Extensive investigations have been made over the past two decades on the two-dimensional molybdenum sulfide (MoS₂) since their dominating characteristics for the various applications including electrocatalysis and energy storage. Albeit MoS₂ possesses the plentiful active sulfur edges, but their deficient inactive facets lead the poor conductivity and low efficiency. In this work, we attempted to activate more active sites by the insertion of doping transition metals such as nickel (Ni), copper (Cu) and iron (Fe) into MoS₂ matrix. A facile chemical precipitation methodology was used to prepare the greatly active Fe, Cu and Ni metal doped MoS₂ nanoarrays for hydrogen evolution and supercapacitors. Microscopic studies revealed the tuned morphology composed of nanoarrays structured domains of grains for metals doped MoS₂ with the vertically aligned layers and extended layer spacing.
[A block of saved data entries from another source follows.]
(** One event: the handler's setter calls are committed, then the
    filtering effect runs if one of its dependencies changed. *)
Definition step (s : State) (e : Event) : State :=
  let us := handle s e in
  let s' := applySets s us in
  if existsb (touchesDeps s) us then recompute s' else s'.

(** The component once mounted: both effects have run, the request is
    still pending. *)
Definition mounted : State := recompute initialState.

Definition run (s : State) (es : list Event) : State := foldl step s es.

End Component.

(** ** A decoder to run the examples with *)

(** The theorems below hold for every decoder. To evaluate the definitions
    on concrete products, [Sample.decode] reads the texts the application
    itself produces for [alert_config], [{"min_quantity":N}] with [N] an
    integer literal, and the texts [null] and [{}]; it rejects every other
    text, among them all those that are not JSON. *)
Module Sample.

Definition quote : string := String (ascii_of_nat 34) EmptyString.

Fixpoint strip_prefix (pre s : string) : option string :=
  match pre, s with
  | EmptyString, _ => Some s
  | String a pre', String b s' =>
      if Ascii.eqb a b then strip_prefix pre' s' else None
  | String _ _, EmptyString => None
  end.

Definition digit (c : ascii) : option Z :=
  let n := nat_of_ascii c in
  if ((48 <=? n)%nat && (n <=? 57)%nat)%bool then Some (Z.of_nat (n - 48)) else None.

(** Digits up to the closing brace, which must end the text. *)
Fixpoint digits_then_brace (s : string) (acc : Z) (seen : bool) : option Z :=
  match s with
  | EmptyString => None
  | String c rest =>
      match digit c with
      | Some d => digits_then_brace rest (10 * acc + d) true
      | None =>
          if (Ascii.eqb c "}" && String.eqb rest "" && seen)%bool
          then Some acc else None
      end
  end.

(** An integer literal of JSON, with no leading zero, then the brace. *)
Definition integer_then_brace (s : string) : option Z :=
  let '(negative, s) :=
    match s with
    | String "-" rest => (true, rest)
    | _ => (false, s)
    end in
  match (match s with
         | String "0" rest => if String.eqb rest "}" then Some 0 else None
         | _ => digits_then_brace s 0 false
         end) with
  | Some n => Some (if negative : bool then - n else n)
  | None => None
  end.

Definition decode (text : string) : option AlertConfig :=
  if String.eqb text "null" then Some Absent
  else if String.eqb text "{}" then Some (Structured None)
  else match strip_prefix ("{" ++ quote ++ "min_quantity" ++ quote ++ ":") text with
       | Some rest =>
           match integer_then_brace rest with
           | Some n => Some (Structured (Some n))
           | None => None
           end
       | None => None
       end.

(** [JSON.stringify({ min_quantity: n })] for a small [n]. *)
Definition encode (n : Z) : string :=
  "{" ++ quote ++ "min_quantity" ++ quote ++ ":" ++ pretty n ++ "}".

Definition product (i q : Z) (a : AlertConfig) : Product :=
  mkProduct i None None q a None None None.

End Sample.

Example decode_encoded : Sample.decode (Sample.encode 12) = Some (Structured (Some 12)).
Proof. reflexivity. Qed.

Example decode_negative : Sample.decode (Sample.encode (-3)) = Some (Structured (Some (-3))).
Proof. reflexivity. Qed.

Example decode_not_json : Sample.decode "{min_quantity: 3" = None.
Proof. reflexivity. Qed.

Example decode_leading_zero : Sample.decode ("{" ++ Sample.quote ++ "min_quantity" ++ Sample.quote ++ ":05}") = None.
Proof. reflexivity. Qed.

(** ** The stock classifier *)

Example status_out : getStockStatus Sample.decode (Sample.product 1 0 Absent) = "out".
Proof. reflexivity. Qed.

Example status_low : getStockStatus Sample.decode (Sample.product 2 3 (Structured (Some 5))) = "low".
Proof. reflexivity. Qed.

Example status_low_encoded :
  getStockStatus Sample.decode (Sample.product 2 12 (Raw (Sample.encode 12))) = "low".
Proof. reflexivity. Qed.

Example status_average : getStockStatus Sample.decode (Sample.product 3 49 Absent) = "average".
Proof. reflexivity. Qed.

Example status_healthy : getStockStatus Sample.decode (Sample.product 3 80 Absent) = "healthy".
Proof. reflexivity. Qed.

Section ClassifierFacts.

Variable JSON_parse : string -> option AlertConfig.

(** The value [alertConfig] is bound to inside both [try] blocks; [None]
    when [JSON.parse] throws. *)
Definition decoded (product : Product) : option AlertConfig :=
  match alert_config product with
  | Raw text => JSON_parse text
  | other => Some other
  end.

Lemma getStockStatus_decoded product :
  getStockStatus JSON_parse product =
    if quantity product =? 0 then "out"
    else match decoded product with
         | Some alertConfig =>
             if quantity product <=? default 5 (min_quantity_of alertConfig) then "low"
             else if quantity product <? 50 then "average" else "healthy"
         | None => "healthy"
         end.
Proof. unfold getStockStatus, decoded. by destruct (alert_config product). Qed.

Lemma isLowStock_decoded product :
  isLowStock JSON_parse product =
    match decoded product with
    | Some alertConfig =>
        (quantity product <=? default 5 (min_quantity_of alertConfig))
        && (0 <? quantity product)
    | None => false
    end.
Proof. unfold isLowStock, decoded. by destruct (alert_config product). Qed.

Lemma decoded_not_raw product :
  (forall text, alert_config product <> Raw text) ->
  decoded product = Some (alert_config product).
Proof. unfold decoded. destruct (alert_config product); naive_solver. Qed.

End ClassifierFacts.

(** C1. For every product and every decoder, whatever [alert_config]
    holds (an object, a text that decodes or not, or nothing), the
    classifier answers [out] exactly when the quantity is 0. *)
Theorem getStockStatus_out_iff_zero :
  forall (JSON_parse : string -> option AlertConfig) (product : Product),
    getStockStatus JSON_parse product = "out" <-> quantity product = 0.
Proof.
  intros JSON_parse product. rewrite getStockStatus_decoded.
  destruct (Z.eqb_spec (quantity product) 0) as [Hz | Hnz].
  - split; auto.
  - split; [| contradiction].
    destruct (decoded JSON_parse product) as [alertConfig |]; [| discriminate].
    repeat case_match; discriminate.
Qed.

(** A text that does not decode, on a product with 3 in stock. *)
Definition undecodable : Product := Sample.product 7 3 (Raw "{min_quantity: 3").

(** C4, as stated, fails: on a text that does not decode the classifier
    answers [healthy] for a quantity of 3, not [low]. *)
Lemma getStockStatus_undecodable_not_low :
  0 < quantity undecodable /\ quantity undecodable <= 5 /\
  decoded Sample.decode undecodable = None /\
  getStockStatus Sample.decode undecodable = "healthy" /\
  getStockStatus Sample.decode undecodable <> "low".
Proof. repeat split; try reflexivity; discriminate. Qed.

(** C4, amended. For a product with a positive quantity: when the text of
    [alert_config] fails to decode the classifier answers [healthy]
    whatever the quantity; when decoding succeeds or is not needed and no
    [min_quantity] is found, the threshold is 5: [low] up to 5, [average]
    from 6 to 49, [healthy] from 50. *)
Theorem getStockStatus_without_threshold :
  forall (JSON_parse : string -> option AlertConfig) (product : Product),
    0 < quantity product ->
    (decoded JSON_parse product = None ->
       getStockStatus JSON_parse product = "healthy") /\
    (forall alertConfig,
       decoded JSON_parse product = Some alertConfig ->
       min_quantity_of alertConfig = None ->
       (quantity product <= 5 -> getStockStatus JSON_parse product = "low") /\
       (5 < quantity product < 50 -> getStockStatus JSON_parse product = "average") /\
       (50 <= quantity product -> getStockStatus JSON_parse product = "healthy")).
Proof.
  intros JSON_parse product Hpos. rewrite getStockStatus_decoded.
  destruct (Z.eqb_spec (quantity product) 0) as [Hz | _]; [lia |].
  split.
  - by intros ->.
  - intros alertConfig -> ->. cbn [default].
    destruct (Z.leb_spec (quantity product) 5), (Z.ltb_spec (quantity product) 50);
      repeat split; intros; first [reflexivity | lia].
Qed.

Lemma getStockStatus_without_threshold_witness :
  getStockStatus Sample.decode undecodable = "healthy" /\
  getStockStatus Sample.decode (Sample.product 8 4 (Structured None)) = "low".
Proof.
  split.
  - apply (getStockStatus_without_threshold Sample.decode undecodable);
      [vm_compute | ]; reflexivity.
  - refine (proj1 (proj2 (getStockStatus_without_threshold Sample.decode
              (Sample.product 8 4 (Structured None)) _) (Structured None) _ _) _);
      vm_compute; first [reflexivity | discriminate].
Defined.

Lemma isLowStock_status JSON_parse (product : Product) :
  0 <= quantity product ->
  isLowStock JSON_parse product = true <-> getStockStatus JSON_parse product = "low".
Proof.
  intros Hnat. rewrite getStockStatus_decoded, isLowStock_decoded.
  destruct (decoded JSON_parse product) as [alertConfig |].
  - set (lowStockThreshold := default 5 (min_quantity_of alertConfig)).
    destruct (Z.eqb_spec (quantity product) 0) as [Hz | Hnz],
             (Z.leb_spec (quantity product) lowStockThreshold),
             (Z.ltb_spec 0 (quantity product)),
             (Z.ltb_spec (quantity product) 50);
      cbn; split; intros; first [reflexivity | lia | discriminate].
  - destruct (Z.eqb_spec (quantity product) 0); split; intros; discriminate.
Qed.



(** With a negative quantity the two part: the classifier answers [low]
    and the callback does not pass the product. *)
Example negative_quantity_parts :
  getStockStatus Sample.decode (Sample.product 9 (-1) Absent) = "low" /\
  isLowStock Sample.decode (Sample.product 9 (-1) Absent) = false.
Proof. split; reflexivity. Qed.

(** ** The filter pipeline *)

Section PipelineFacts.

Variable JSON_parse : string -> option AlertConfig.

(** The four stages as one predicate: a product is kept when it passes
    every stage that is switched on. *)
Definition passesSearch (searchTerm : string) (product : Product) : bool :=
  if Js.truthy searchTerm then matchesSearch searchTerm product else true.

Definition passesStock (filters : Filters) (product : Product) : bool :=
  if String.eqb (stock filters) "low" then isLowStock JSON_parse product
  else if String.eqb (stock filters) "out" then quantity product =? 0
  else if String.eqb (stock filters) "average"
  then (0 <? quantity product) && (quantity product <? 50)
  else true.

Definition passesCategory (filters : Filters) (product : Product) : bool :=
  if Js.truthy (filter_category filters) && negb (String.eqb (filter_category filters) "all")
  then fieldIs (category product) (filter_category filters) else true.

Definition passesSupplier (filters : Filters) (product : Product) : bool :=
  if Js.truthy (supplier filters) && negb (String.eqb (supplier filters) "all")
  then fieldIs (supplier_name product) (supplier filters) else true.

Definition passes (searchTerm : string) (filters : Filters) (product : Product) : bool :=
  passesSearch searchTerm product && passesStock filters product
  && passesCategory filters product && passesSupplier filters product.

Lemma filter_always (l : list Product) : filter (fun _ : Product => true) l = l.
Proof. induction l as [| x l IH]; [done |]. rewrite filter_cons_True by done. by f_equal. Qed.

Lemma filter_bool_ext (f g : Product -> bool) (l : list Product) :
  (forall x, f x = g x) -> filter (fun x => f x) l = filter (fun x => g x) l.
Proof. intros Hfg. apply list_filter_iff. intros x. by rewrite Hfg. Qed.

Lemma filter_andb (f g : Product -> bool) (l : list Product) :
  filter (fun x => g x) (filter (fun x => f x) l) = filter (fun x => f x && g x) l.
Proof.
  rewrite list_filter_filter. apply list_filter_iff. intros x.
  rewrite andb_True. tauto.
Qed.

Lemma filter_twice (f : Product -> bool) (l : list Product) :
  filter (fun x => f x) (filter (fun x => f x) l) = filter (fun x => f x) l.
Proof. rewrite filter_andb. apply filter_bool_ext. intros x. by destruct (f x). Qed.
The modified morphological properties, enriched surface area and plentiful active edges were apparently established for the metal doped MoS₂. Hydrogen evolution results revealed that the improved electrocatalytic activity for Fe doped MoS₂ nanoarrays with the low overpotentials, small Tafel slopes and unremitting reactions over 24 h in the acid and alkaline solution. The highly porous structured Cu doped MoS₂ nanostructures owned the maximum capacitance of 353 F·g^-1 at 1 A·g^-1 current density with an admirable retaining capacity of ~94% after 5000 cycles.